## Activity:
Could you reproduce the lines below from the one with "Definition mapGet (m" through the one with "- cbn [step]."? Keep both ends and add nothing.

Recorded information Block Start

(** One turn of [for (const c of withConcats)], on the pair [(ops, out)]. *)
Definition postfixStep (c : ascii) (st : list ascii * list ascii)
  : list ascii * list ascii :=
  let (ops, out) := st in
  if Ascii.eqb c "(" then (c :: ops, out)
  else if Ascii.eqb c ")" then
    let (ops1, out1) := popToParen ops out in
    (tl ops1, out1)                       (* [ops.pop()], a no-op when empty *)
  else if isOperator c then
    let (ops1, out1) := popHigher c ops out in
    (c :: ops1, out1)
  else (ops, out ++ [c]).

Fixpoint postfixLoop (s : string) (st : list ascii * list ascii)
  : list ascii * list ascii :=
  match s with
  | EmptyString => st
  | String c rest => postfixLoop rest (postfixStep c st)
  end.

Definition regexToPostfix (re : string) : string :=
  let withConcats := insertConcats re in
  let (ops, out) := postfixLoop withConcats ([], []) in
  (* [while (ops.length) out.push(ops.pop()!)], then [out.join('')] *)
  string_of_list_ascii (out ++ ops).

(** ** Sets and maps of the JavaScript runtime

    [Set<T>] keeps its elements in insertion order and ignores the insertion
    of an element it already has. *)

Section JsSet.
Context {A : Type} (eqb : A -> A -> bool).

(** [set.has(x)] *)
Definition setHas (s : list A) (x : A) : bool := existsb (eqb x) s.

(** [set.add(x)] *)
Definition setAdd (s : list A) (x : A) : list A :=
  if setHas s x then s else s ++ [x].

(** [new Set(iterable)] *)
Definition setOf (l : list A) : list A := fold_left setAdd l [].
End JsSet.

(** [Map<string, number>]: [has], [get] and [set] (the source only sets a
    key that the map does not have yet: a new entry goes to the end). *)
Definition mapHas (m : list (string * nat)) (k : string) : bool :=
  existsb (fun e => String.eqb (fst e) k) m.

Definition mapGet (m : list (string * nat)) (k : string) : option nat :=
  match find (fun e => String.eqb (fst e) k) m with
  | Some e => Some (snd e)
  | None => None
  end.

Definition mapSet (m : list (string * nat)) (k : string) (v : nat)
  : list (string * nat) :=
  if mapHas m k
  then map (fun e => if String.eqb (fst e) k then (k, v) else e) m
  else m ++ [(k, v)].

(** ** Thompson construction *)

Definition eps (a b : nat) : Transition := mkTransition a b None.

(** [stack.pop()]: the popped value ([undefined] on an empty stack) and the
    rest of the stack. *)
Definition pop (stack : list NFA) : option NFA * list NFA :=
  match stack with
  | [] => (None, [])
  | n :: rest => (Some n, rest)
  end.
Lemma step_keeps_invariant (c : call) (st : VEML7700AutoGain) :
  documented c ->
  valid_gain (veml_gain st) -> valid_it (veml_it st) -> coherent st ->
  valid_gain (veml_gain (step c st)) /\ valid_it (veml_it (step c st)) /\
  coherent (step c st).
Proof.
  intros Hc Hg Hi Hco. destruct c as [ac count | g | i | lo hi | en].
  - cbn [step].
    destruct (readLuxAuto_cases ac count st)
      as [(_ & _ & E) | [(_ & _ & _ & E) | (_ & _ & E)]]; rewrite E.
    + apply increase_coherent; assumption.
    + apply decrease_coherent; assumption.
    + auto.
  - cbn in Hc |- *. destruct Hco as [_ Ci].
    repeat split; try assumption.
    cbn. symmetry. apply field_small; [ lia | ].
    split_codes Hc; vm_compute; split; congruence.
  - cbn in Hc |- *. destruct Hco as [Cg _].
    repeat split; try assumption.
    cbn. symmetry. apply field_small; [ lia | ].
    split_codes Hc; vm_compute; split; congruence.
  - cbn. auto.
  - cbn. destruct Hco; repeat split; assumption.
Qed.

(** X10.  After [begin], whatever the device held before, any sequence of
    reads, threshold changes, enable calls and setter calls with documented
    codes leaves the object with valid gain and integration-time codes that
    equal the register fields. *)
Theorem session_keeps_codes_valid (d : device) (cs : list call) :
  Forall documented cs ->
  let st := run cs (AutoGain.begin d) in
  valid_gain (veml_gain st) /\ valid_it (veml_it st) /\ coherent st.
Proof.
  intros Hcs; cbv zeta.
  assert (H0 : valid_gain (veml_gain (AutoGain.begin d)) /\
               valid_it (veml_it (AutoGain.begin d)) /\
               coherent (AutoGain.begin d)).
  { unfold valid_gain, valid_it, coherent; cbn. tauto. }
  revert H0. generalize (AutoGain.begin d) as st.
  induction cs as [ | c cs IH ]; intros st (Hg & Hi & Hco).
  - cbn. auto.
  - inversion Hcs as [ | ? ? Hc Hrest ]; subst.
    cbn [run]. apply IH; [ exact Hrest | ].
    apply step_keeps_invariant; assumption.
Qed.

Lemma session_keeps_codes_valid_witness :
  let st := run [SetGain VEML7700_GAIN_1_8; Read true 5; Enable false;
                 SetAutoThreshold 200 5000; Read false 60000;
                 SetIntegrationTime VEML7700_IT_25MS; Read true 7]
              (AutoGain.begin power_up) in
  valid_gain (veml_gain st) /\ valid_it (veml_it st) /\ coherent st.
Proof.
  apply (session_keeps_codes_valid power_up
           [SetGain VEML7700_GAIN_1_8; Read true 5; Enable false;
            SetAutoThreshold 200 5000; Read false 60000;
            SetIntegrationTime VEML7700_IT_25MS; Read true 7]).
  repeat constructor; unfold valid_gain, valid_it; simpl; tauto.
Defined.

Recorded information Block End

## Answer section:
Definition mapGet (m : list (string * nat)) (k : string) : option nat :=
  match find (fun e => String.eqb (fst e) k) m with
  | Some e => Some (snd e)
  | None => None
  end.

Definition mapSet (m : list (string * nat)) (k : string) (v : nat)
  : list (string * nat) :=
  if mapHas m k
  then map (fun e => if String.eqb (fst e) k then (k, v) else e) m
  else m ++ [(k, v)].

(** ** Thompson construction *)

Definition eps (a b : nat) : Transition := mkTransition a b None.

(** [stack.pop()]: the popped value ([undefined] on an empty stack) and the
    rest of the stack. *)
Definition pop (stack : list NFA) : option NFA * list NFA :=
  match stack with
  | [] => (None, [])
  | n :: rest => (Some n, rest)
  end.
Lemma step_keeps_invariant (c : call) (st : VEML7700AutoGain) :
  documented c ->
  valid_gain (veml_gain st) -> valid_it (veml_it st) -> coherent st ->
  valid_gain (veml_gain (step c st)) /\ valid_it (veml_it (step c st)) /\
  coherent (step c st).
Proof.
  intros Hc Hg Hi Hco. destruct c as [ac count | g | i | lo hi | en].
  - cbn [step].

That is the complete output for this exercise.